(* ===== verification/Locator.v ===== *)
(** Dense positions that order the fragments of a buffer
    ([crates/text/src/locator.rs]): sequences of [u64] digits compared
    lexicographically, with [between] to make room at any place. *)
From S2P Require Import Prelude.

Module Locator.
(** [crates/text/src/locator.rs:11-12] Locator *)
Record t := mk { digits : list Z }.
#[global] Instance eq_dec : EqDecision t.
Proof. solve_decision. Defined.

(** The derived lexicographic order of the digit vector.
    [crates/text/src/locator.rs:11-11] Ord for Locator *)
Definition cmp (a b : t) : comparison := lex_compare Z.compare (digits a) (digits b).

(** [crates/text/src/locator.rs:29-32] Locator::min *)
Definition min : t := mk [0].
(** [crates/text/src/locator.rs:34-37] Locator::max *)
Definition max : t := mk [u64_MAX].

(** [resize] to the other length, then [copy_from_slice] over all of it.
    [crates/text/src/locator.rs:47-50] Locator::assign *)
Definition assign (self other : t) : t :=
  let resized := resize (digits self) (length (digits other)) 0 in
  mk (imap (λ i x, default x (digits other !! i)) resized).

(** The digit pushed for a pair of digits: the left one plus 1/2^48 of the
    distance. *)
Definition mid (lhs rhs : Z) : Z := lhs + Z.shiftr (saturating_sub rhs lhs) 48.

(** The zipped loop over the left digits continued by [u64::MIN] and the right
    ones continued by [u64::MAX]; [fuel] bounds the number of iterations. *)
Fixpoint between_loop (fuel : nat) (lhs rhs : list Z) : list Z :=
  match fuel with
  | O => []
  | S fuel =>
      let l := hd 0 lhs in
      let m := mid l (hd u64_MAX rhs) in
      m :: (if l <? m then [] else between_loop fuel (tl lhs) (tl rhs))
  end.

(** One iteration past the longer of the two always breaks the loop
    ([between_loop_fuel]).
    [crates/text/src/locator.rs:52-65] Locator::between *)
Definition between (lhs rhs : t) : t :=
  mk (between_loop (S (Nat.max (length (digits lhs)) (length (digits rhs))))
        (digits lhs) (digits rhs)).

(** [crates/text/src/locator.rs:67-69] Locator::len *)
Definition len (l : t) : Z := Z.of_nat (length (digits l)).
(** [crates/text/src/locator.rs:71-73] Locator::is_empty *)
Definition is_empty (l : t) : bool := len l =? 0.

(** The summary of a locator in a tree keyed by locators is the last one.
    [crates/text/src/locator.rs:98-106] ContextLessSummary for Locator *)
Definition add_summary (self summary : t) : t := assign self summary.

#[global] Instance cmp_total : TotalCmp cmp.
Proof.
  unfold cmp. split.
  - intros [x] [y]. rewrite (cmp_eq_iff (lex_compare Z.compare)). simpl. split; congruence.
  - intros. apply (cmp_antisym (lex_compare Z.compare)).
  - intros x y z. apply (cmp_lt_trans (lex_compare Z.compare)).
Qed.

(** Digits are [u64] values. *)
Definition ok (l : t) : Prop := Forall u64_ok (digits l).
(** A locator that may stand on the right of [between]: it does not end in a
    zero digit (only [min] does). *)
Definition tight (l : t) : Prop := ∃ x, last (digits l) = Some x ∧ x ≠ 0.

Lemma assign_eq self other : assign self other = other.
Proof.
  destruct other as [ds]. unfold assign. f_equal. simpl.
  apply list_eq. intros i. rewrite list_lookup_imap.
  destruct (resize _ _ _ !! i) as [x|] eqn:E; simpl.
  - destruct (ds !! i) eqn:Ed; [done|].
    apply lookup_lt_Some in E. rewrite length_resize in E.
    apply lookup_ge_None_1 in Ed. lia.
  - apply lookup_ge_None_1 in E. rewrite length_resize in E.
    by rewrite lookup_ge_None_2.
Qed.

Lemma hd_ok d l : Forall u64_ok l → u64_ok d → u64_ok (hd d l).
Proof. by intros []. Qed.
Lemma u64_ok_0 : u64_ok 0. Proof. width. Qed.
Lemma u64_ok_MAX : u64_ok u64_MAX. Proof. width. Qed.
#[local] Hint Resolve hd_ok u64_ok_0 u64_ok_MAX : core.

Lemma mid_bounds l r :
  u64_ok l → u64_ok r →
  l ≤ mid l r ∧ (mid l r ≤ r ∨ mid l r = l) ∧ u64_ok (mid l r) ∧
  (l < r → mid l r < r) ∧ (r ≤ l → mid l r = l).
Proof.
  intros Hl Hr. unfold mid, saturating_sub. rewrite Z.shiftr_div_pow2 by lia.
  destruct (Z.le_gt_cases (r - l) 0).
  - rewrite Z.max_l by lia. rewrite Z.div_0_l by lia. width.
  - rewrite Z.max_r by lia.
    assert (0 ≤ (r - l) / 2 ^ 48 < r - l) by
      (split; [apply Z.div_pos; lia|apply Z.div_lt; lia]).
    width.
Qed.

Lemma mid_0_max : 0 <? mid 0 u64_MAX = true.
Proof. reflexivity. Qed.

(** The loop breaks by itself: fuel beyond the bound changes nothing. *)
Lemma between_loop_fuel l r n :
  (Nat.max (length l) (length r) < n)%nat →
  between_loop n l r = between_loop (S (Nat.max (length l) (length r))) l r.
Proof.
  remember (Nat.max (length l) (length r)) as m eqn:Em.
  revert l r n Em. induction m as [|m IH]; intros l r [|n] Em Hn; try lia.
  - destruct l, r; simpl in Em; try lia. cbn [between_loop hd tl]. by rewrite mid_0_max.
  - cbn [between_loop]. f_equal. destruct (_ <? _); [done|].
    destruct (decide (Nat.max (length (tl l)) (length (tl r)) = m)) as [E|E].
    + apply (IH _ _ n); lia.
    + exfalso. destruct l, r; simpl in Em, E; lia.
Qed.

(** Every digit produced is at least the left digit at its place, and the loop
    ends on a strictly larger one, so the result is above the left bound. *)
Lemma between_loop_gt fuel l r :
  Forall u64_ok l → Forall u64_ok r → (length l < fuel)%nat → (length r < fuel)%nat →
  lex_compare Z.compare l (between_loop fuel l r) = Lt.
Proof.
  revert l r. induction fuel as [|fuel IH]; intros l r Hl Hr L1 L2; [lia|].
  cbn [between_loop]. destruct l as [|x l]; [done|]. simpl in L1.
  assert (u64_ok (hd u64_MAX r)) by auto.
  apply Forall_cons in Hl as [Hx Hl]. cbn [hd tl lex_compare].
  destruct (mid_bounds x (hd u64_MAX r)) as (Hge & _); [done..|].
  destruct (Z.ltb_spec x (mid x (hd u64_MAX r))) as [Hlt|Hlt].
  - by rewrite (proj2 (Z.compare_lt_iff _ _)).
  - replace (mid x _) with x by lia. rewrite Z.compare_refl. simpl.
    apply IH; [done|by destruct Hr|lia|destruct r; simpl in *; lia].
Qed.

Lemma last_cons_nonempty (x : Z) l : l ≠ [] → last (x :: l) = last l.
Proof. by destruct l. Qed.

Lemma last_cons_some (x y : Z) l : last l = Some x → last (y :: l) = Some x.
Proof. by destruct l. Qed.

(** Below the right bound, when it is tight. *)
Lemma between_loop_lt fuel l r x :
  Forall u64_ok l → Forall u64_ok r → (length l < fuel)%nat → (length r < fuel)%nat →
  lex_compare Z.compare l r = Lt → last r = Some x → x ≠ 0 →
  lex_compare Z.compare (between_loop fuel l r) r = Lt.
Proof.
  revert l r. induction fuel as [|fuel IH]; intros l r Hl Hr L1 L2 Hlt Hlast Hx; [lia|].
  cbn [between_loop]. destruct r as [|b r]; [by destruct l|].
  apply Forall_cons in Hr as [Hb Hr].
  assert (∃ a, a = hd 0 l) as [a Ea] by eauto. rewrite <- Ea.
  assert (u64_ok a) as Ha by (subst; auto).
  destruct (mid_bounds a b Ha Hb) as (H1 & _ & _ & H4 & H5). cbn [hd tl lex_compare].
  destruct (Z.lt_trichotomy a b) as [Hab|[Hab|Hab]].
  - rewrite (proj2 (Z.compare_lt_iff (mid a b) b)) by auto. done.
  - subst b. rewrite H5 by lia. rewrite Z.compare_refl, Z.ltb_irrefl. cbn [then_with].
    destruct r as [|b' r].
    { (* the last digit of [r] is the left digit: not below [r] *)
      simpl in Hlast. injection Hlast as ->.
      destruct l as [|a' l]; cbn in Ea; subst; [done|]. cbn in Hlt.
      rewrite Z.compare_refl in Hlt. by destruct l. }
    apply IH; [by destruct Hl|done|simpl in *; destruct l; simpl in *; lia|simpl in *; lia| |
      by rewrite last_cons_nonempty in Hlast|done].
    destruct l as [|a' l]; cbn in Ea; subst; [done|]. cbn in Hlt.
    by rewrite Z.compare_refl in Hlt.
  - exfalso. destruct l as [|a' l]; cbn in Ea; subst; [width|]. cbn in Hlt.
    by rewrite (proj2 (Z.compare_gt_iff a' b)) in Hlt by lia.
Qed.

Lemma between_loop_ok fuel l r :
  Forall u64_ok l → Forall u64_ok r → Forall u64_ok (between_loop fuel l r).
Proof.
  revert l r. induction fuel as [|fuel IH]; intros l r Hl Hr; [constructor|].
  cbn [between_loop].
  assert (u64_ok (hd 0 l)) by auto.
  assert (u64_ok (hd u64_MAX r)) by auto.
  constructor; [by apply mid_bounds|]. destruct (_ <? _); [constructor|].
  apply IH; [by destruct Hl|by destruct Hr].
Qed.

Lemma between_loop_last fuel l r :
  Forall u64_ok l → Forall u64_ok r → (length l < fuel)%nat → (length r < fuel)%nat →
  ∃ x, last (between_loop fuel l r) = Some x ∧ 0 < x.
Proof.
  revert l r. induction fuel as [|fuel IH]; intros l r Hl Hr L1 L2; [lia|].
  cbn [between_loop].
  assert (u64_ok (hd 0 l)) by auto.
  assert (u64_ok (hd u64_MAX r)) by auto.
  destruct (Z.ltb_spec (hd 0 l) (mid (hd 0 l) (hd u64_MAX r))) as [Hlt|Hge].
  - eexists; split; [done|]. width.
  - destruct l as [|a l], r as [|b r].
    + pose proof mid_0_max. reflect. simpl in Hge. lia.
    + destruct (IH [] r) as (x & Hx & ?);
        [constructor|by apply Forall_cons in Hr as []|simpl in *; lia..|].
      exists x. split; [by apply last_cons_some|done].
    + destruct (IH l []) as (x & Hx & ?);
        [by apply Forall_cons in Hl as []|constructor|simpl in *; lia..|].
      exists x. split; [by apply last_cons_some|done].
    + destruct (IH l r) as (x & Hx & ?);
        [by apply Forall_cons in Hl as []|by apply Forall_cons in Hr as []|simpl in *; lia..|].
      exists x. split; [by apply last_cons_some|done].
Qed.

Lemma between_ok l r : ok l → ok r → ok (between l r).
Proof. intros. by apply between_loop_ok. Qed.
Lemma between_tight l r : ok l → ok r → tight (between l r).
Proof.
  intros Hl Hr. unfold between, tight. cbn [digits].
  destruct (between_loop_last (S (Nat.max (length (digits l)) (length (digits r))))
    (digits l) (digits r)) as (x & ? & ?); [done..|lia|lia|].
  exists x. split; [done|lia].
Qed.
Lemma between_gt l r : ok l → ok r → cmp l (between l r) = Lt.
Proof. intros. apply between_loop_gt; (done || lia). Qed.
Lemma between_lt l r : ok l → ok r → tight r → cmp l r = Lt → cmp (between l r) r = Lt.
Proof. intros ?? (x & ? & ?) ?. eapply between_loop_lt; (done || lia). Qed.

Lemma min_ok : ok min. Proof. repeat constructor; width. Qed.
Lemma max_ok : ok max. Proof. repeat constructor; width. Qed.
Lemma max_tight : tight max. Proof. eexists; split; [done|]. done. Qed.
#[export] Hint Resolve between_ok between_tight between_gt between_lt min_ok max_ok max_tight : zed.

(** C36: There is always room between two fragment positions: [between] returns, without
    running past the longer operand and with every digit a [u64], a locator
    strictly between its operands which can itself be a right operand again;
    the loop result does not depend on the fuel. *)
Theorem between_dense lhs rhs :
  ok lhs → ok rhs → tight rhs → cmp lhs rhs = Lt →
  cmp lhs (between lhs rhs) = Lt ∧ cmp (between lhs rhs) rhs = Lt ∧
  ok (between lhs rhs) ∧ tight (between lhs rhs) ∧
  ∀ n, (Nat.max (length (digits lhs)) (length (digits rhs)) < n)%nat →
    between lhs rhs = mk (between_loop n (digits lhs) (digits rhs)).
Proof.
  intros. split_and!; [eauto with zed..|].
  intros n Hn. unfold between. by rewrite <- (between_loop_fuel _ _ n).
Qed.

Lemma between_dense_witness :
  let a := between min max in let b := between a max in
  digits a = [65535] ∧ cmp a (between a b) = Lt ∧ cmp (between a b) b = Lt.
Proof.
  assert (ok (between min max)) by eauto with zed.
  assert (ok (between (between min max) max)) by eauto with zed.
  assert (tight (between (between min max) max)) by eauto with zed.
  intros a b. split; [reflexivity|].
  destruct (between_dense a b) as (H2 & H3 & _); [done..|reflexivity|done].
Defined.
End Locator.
§
Among the records above, a stretch begins at the line containing "(split; [apply Z.div_pos;" and ends at the line containing "(Nat.max (length l) (length r) < n)%nat →". Restate that stretch word for word, and nothing else.

      (split; [apply Z.div_pos; lia|apply Z.div_lt; lia]).
    width.
Qed.

Lemma mid_0_max : 0 <? mid 0 u64_MAX = true.
Proof. reflexivity. Qed.

(** The loop breaks by itself: fuel beyond the bound changes nothing. *)
Lemma between_loop_fuel l r n :
  (Nat.max (length l) (length r) < n)%nat →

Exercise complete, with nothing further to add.